Mais, justement, un premier convive arrivait, un garçon de trente-quatre ans à peine, mis élégamment, joli homme brun, aux yeux rieurs, au nez fin, la barbe et les cheveux frisés, avec quelque chose d’étourdi, d’envolé dans l’allure, l’air d’un oiseau. Ce matin-là, par exception, il paraissait nerveux, inquiet, le sourire effaré.

— Ah ! c’est vous, Dutheil, dit le baron en se levant. Vous avez lu ?

Et il lui montra la Voix du Peuple, qu’il repliait, pour la remettre dans sa poche.

— Mais oui, j’ai lu. C’est insensé !… Comment Sanier a-t-il pu avoir la liste des noms ? Il y a donc eu quelque traître ?

Le baron le regardait paisiblement, amusé de son angoisse secrète.
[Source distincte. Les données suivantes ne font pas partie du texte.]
(** A step that moves the record at index [i] to the end of the archive. *)
Lemma store_move s s' i x :
  store_inv s → db_inv s' → whole s' MIdx → whole s' MArch → cache_ok s' →
  live s (LIdx i) x →
  mrecs s' MIdx = <[i := blank_idx]> (mrecs s MIdx) →
  mrecs s' MArch = mrecs s MArch ++ [x] →
  (∀ j, payload s' (jmap j) = payload s (jmap j)) → store_inv s'.
Proof.
  intros Hi Hd Hwi Hwa Hc Hx Hri Hra Hp.
  assert (Hlive : ∀ l y, live s' l y →
    l = LArch (length (mrecs s MArch)) ∧ y = x ∨
    l ≠ LArch (length (mrecs s MArch)) ∧ l ≠ LIdx i ∧ live s l y).
  { intros [k|k] y [Hl Hs]; simpl in Hl.
    - right. split; [done|]. rewrite Hri in Hl. destruct (decide (k = i)) as [->|Hne].
      + rewrite list_lookup_insert_eq in Hl by (destruct Hx; by eapply lookup_lt_Some).
        injection Hl as <-. done.
      + rewrite list_lookup_insert_ne in Hl by done. split; [congruence|by split].
    - rewrite Hra in Hl. apply lookup_app_Some in Hl as [Hl|[Hge Hl]].
      + right. split; [apply lookup_lt_Some in Hl; intros [= ->]; lia|]. split; [done|by split].
      + left. apply list_lookup_singleton_Some in Hl as [? <-]. split; [f_equal; lia|done]. }
  assert (Hrd : ∀ y, rdata s' y = rdata s y) by (intros; unfold rdata; by rewrite Hp).
  assert (Hok : ∀ l y, live s l y → rec_ok s' y).
  { intros l y Hl. destruct (si_ok _ Hi _ _ Hl). split; [done|by rewrite Hp|by rewrite Hrd]. }
  split; try done.
  - intros l y [[-> ->]|(_ & _ & Hl)]%Hlive; by eapply Hok.
  - intros l l' y z [[-> ->]|(Ha & Hb & Hl)]%Hlive [[-> ->]|(Ha' & Hb' & Hl')]%Hlive Hll; [done|..].
    + by eapply (si_apart _ Hi).
    + by eapply (si_apart _ Hi).
    + by eapply (si_apart _ Hi).
  - intros k y [[E _]|(_ & _ & Hl)]%Hlive; [done|by apply (si_jrnl _ Hi)].
Qed.
End inv.

(** * Block records: specifications

    Each operation of Block.v on a database that satisfies the invariant of
    BlockInv.v, when the system calls succeed. *)

Section spec.
Context `{Env} (Hok : os_ok).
Fils d’un notaire d’Angoulême, presque pauvre et très honnête, envoyé par cette ville à Paris comme député, fort jeune encore, grâce au bon renom de son père, il y faisait la fête, il avait repris sa vie de paresse et de plaisir d’autrefois, quand il y était étudiant ; mais son aimable garçonnière de la rue de Surène, ses succès de joli homme dans le tourbillon de femmes où il vivait, lui coûtaient gros ; et, gaiement, sans le moindre sens moral, il avait glissé déjà à tous les compromis, à toutes les déchéances, en homme léger et supérieur, en charmant garçon inconscient qui ne donnait aucune importance à ces sortes de vétilles.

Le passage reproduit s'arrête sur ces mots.